Today’s blog post is to pay tribute to former Senator Laurier LaPierre, who died in December at the age of 83.
Senator LaPierre came to national prominence on the CBC program, “This Hour has Seven Days,” a weekly news and currents affairs program that aired on CBC from 1964 to 1966.
It’s well-known that Senator LaPierre irked some people with the passion and emotion he displayed publicly. That same compassionate quality impacted a lot of people in a positive way—Senator LaPierre understood their reality and, in many cases, he identified with their reality. For example, his reaction while interviewing Stephen Truscott, the 14-year-old boy sentenced to life in prison for the murder of an Ontario girl, which once again renewed debate on the death penalty. Sadly, CBC considered Senator LaPierre’s visible emotion unprofessional—he shed a tear on camera—and soon after the Truscott interview, Senator LaPierre’s contract was cancelled.
Patrick Watson, co-host of This Hour has Seven Days, said, “Some of the best times I ever had on camera were spent with Laurier.”
I had personally been a great admirer of Senator LaPierre from a distance for a long time, and I was absolutely thrilled when he and I were appointed by Prime Minister Chrétien to the Senate in 2001.
He was my seatmate. While we were both learning the rules of the Chamber, I also very quickly learned from Senator LaPierre that there were rules to be respected and there were rules to be challenged. He always followed the overarching spirit of the rules…but maybe not their particular intent.
During his time in the Senate he was a great proponent of human rights; especially Aboriginal and gay and lesbian rights. He also spoke out passionately on issues related to bilingualism.

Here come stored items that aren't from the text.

(** The view of a live stream when the frame closes the id, and when it does not concern it. *)
Lemma closed_view s s' tr f h st : stream_ok s tr h st -> streams s' = delete (stream_id f) (streams s) ->
  absorb h (view h tr) (Routed f) = (if decide ((view h tr).1 = Some (stream_id f)) then (None, (view h tr).2) else view h tr) ->
  let v := absorb h (view h tr) (Routed f) in
  v.2 = (view h tr).2 /\ (reading s = true -> v.1 = if decide (streams s' !! id st = Some h) then Some (id st) else None).
Proof.
  intros [_ _ s3 _ _] Et ->. cbv zeta. split; [by destruct (decide (_ = Some (stream_id f)))|]. intros Hrd. specialize (s3 Hrd). rewrite Et.
  destruct (decide (id st = stream_id f)) as [Ei|Ei].
  - rewrite Ei, lookup_delete_eq, (decide_False (P := None = Some h)) by done. rewrite Ei in s3.
    destruct (decide ((view h tr).1 = Some (stream_id f))) as [|Hv]; [done|]. rewrite s3 in *. by case_decide.
  - rewrite lookup_delete_ne by done. rewrite decide_False; [done|]. rewrite s3. case_decide; congruence.
Qed.

(** The view of a live stream when the frame does nothing to its id. *)
Lemma idle_view s tr f h st (t : gmap Z nat) : stream_ok s tr h st -> t = streams s -> absorb h (view h tr) (Routed f) = view h tr ->
  let v := absorb h (view h tr) (Routed f) in
  v.2 = (view h tr).2 /\ (reading s = true -> v.1 = if decide (t !! id st = Some h) then Some (id st) else None).
Proof. intros [_ _ s3 _ _] -> ->. cbv zeta. auto. Qed.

He was a very entertaining seatmate with a great sense of humour. He once rose on a Point of Order regarding BlackBerrys; he was always irritated by my constant use of my BlackBerry. It was typical of Senator LaPierre to voice his thoughts aloud. We all know the Senator was many things—but he was not a shrinking violet. He always spoke out where others would stay silent. On October 22, 2002, he said:
Honourable senators, I rise with a certain amount of sadness to deplore a situation in this chamber that is discriminatory to some of us, if not many of us, who are finger-challenged. Many people in this august group use that little BlackBerry, blueberry, raspberry, or whatever it is called. They play with it and they get all the information they want. Those of us suffering from arthritis in our hands cannot hold a BlackBerry, a blueberry or a raspberry. The end result is that we are discriminated against because we cannot bring our computers into the chamber. The computers used by the parliamentary reporters and by Senator Gauthier do not make any noise. Most modern computers on the planet do not make any noise.
The time has come for Her Honour to take us out of the 12th century and bring us into the 21st century by allowing laptop computers to be used in this chamber, like all the civilized legislatures on Planet Earth.
Senator LaPierre’s partner, Harvey Slack, was always very solicitous of him and his friends.
Harvey, I mourn with you the loss of a great human being who truly cared about the unity of Canada and the well-being of Canadians.